On Fri, Jan 25, 2019 at 7:55 PM Tim Hockin <[email protected]> wrote:
>
> Fair point, of course.
>
> I care because Kubernetes and it's family of projects have Makefiles to
> encapsulate trickier aspects of building, including code generation.
> Compiling kubernetes takes a LONG time. It would be nice to avoid
> re-triggering secondary actions when the primary artifacts have not changed.
>
> Could I checksum? Sure, but then I am writing a custom builder, so I might
> as well use Bazel (which has other issues).
>
> It's not a huge deal, today, but I really wanted to understand it. It just
> seemed broken.
While understanding that the approach is second best, Makefiles are
fully able to handle files that have the same contents but updated
timestamps. You separate the file you create and the file you use.
Then you write a Makefile target like
progtouse: stmp-progtouse; @true # Yes, the "; @true" is important.

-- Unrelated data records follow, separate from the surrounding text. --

(** The allowlist fails closed.  An address is admitted only by a local
    override or because its user is listed for its domain in a document that
    was inside its freshness window when it was consulted, or that this very
    call fetched, validated and normalized. *)
Theorem allowlist_fail_closed others env mail (a : Allowlist.SSOAllowlist) :
  snd (Allowlist.is_allowed others env mail a) = Ok true ->
  let normalized := py_lower (py_strip mail) in
  let domain := Allowlist.email_domain normalized in
  normalized ∈ Allowlist._extra_users a \/
  (domain <> "" /\ domain ∈ Allowlist._extra_domains a) \/
  (exists docs users username rest,
     normalized = username +:+ String "@"%char rest /\
     dget domain docs = Some users /\ username ∈ users /\
     ((Allowlist._fresh a (Allowlist.wall_first env) = true /\ docs = Allowlist._domains a) \/
      (Allowlist._fresh (others a) (Allowlist.wall_locked env) = true /\
       docs = Allowlist._domains (others a)) \/
      (exists st, Allowlist.fetch env = Some st /\ Allowlist._fetch (others a) st = Ok docs))).
Proof.
  unfold Allowlist.is_allowed. set (nm := py_lower (py_strip mail)). cbn zeta.
  destruct (bool_decide (nm ∈ Allowlist._extra_users a)) eqn:Hu; [bool_to_prop; auto|].
  destruct (str_truthy (Allowlist.email_domain nm)) eqn:Hd; [|done]. cbn [negb].
  apply str_truthy_true in Hd.
  destruct (bool_decide (Allowlist.email_domain nm ∈ Allowlist._extra_domains a)) eqn:Hx; [bool_to_prop; auto|].
  destruct (Allowlist._current others env a) as [a' [docs|e]] eqn:Hc; [|done]. cbn [snd rbind].
  destruct (dget (Allowlist.email_domain nm) docs) as [users|] eqn:Hg; [|done].
  intros [= Hin]. right; right. unfold Allowlist.email_domain in Hd.
  destruct (rsplit1 "@"%char nm) as [[u rest]|] eqn:Hr; [|done].
  apply bool_decide_eq_true in Hin. apply rsplit1_Some in Hr as [Hnm _].
  exists docs, users, u, rest. split_and!; [done|done|done|].
  apply (current_origin others env a docs). by rewrite Hc.
Qed.

(** The freshness window and the retry cooldown.  The next refresh is
    strictly in the future and at most one hour (one day) away, so a document
    is never served an interval after it was stored; while a failed fetch
    cools down every check that needs the document is refused, whatever the
    remote would answer. *)
Theorem allowlist_windows (a : Allowlist.SSOAllowlist) :
  (forall h m, Allowlist._poll a = Allowlist.Daily (Some (h, m)) -> 0 <= h < 24 /\ 0 <= m < 60) ->
  (forall docs stored now, Allowlist._fresh (Allowlist.set_document docs stored a) now = true ->
     now < stored + match Allowlist._poll a with Allowlist.Hourly => Allowlist.hour | _ => Allowlist.day end) /\
  (forall docs stored, Allowlist._fresh (Allowlist.set_document docs stored a) stored = true) /\
  (forall others env, Allowlist._fresh a (Allowlist.wall_first env) = false ->
     Allowlist.mono_first env < Allowlist._retry_after a ->
     Allowlist._current others env a = (a, Err Allowlist.temporarily_unavailable)).
Proof.
  intros Hp. split_and!.
  - intros docs stored now. unfold Allowlist._fresh, Allowlist.set_document. cbn.
    intros H%Z.ltb_lt. pose proof (next_refresh_window (Allowlist._utc_offset a) _ stored Hp). lia.
  - intros docs stored. unfold Allowlist._fresh, Allowlist.set_document. cbn. apply Z.ltb_lt.
    by apply next_refresh_window.
  - intros others env Hf Hm. unfold Allowlist._current, Allowlist._reject_during_cooldown. rewrite Hf.
    by rewrite (proj2 (Z.ltb_lt _ _) Hm).
Qed.

(** ** Token authentication *)

(** The first presented token that the store resolves. *)
Fixpoint first_resolved (resolve : string -> option TokenAuth) (l : list string) : option TokenAuth :=
  match l with
  | [] => None
  | t :: l => match resolve t with Some a => Some a | None => first_resolved resolve l end
  end.

Lemma resolve_first_spec resolve gate s l :
  Dependencies.resolve_first resolve gate s l =
  match first_resolved resolve l with
  | Some a => Dependencies._enforce_sso_whitelist gate s a ;? Ok (Some a)
  | None => Ok None
  end.
Proof. induction l as [|t l IH]; cbn; [done|]. by destruct (resolve t). Qed.

(** Authentication of a /v1 request.  The caller is the first presented
    token that resolves, and with the SSO whitelist enforced it is accepted
    only on the full-access list or with a positive allowlist answer; an
    unusable credential becomes anonymous only when neither the deployment nor
    the caller asked for a token. *)
Theorem authenticate_spec resolve gate s presented required :
  match Dependencies._authenticate resolve gate s presented required with
  | Ok (Some a) =>
      first_resolved resolve presented = Some a /\
      (enforce_sso_whitelist s = true ->
         Scopes.is_full_access (email (user a)) (issuer (user a)) s = true \/ gate (email (user a)) = Ok true)
  | Ok None =>
      first_resolved resolve presented = None /\ required = false /\ enforce_api_tokens s = false
  | Err Dependencies.Authentication_required => presented = [] /\ (required || enforce_api_tokens s) = true
  | Err Dependencies.Invalid_API_token =>
      presented <> [] /\ first_resolved resolve presented = None /\ (required || enforce_api_tokens s) = true
  | Err Dependencies.SSO_whitelist_denied =>
      exists a, first_resolved resolve presented = Some a /\ gate (email (user a)) = Ok false
  | Err Dependencies.SSO_whitelist_unavailable =>
      exists a e, first_resolved resolve presented = Some a /\ gate (email (user a)) = Err e
  end.
Proof.
  unfold Dependencies._authenticate. rewrite resolve_first_spec.
  destruct (first_resolved resolve presented) as [a|] eqn:Hf; cbn [rbind].
  - unfold Dependencies._enforce_sso_whitelist.
    destruct (enforce_sso_whitelist s); cbn [negb rbind]; [|by split].
    destruct (Scopes.is_full_access (email (user a)) _ s) eqn:Ha; cbn [rbind]; [by auto|].
    destruct (gate (email (user a))) as [[|]|e] eqn:Hg; cbn; eauto.
  - destruct (required || enforce_api_tokens s) eqn:Hr.
    + by destruct presented.
    + bool_to_prop. done.
Qed.

(** *** Witnesses *)

Definition ex_user : User :=
  {| user_pk := 1; google_sub := "s"; issuer := GOOGLE_ISSUER; email := "Alice@example.com";
     user_name := "Alice"; picture := ""; is_admin := false; user_created_at := 0; user_updated_at := 0 |}.
Definition ex_token : ApiToken :=
  {| token_pk := 1; token_user_id := 1; token_name := "t"; prefix := "p"; token_created_at := 0;
     last_used_at := None; revoked := false; endpoint_scope := None; model_scope := None; purpose := None |}.
Definition ex_auth : TokenAuth := {| user := ex_user; token := ex_token |}.
Definition ex_settings : AuthSettings :=
  {| admin_only_tokens_full_access := ["root@example.com"]; admin_only_tokens_full_access_by_issuer := [];
     require_email_verification := true; enforce_sso_whitelist := true; enforce_api_tokens := true;
     allowed_domains := ["example.com"] |}.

stmp-progtouse: dependencies to build progtobuild
# commands to build progtobuild
$(SHELL) mvifdiff.sh progtobuild progtouse
echo >$@
The shell script mvifdiff.sh is simply
if cmp -s "$1" "$2" ; then
rm -f -- "$1"
else
mv -f -- "$1" "$2"
fi
Then everything else depends on, and uses, progtouse.
Remember to remove stmp-progtouse in your clean targets.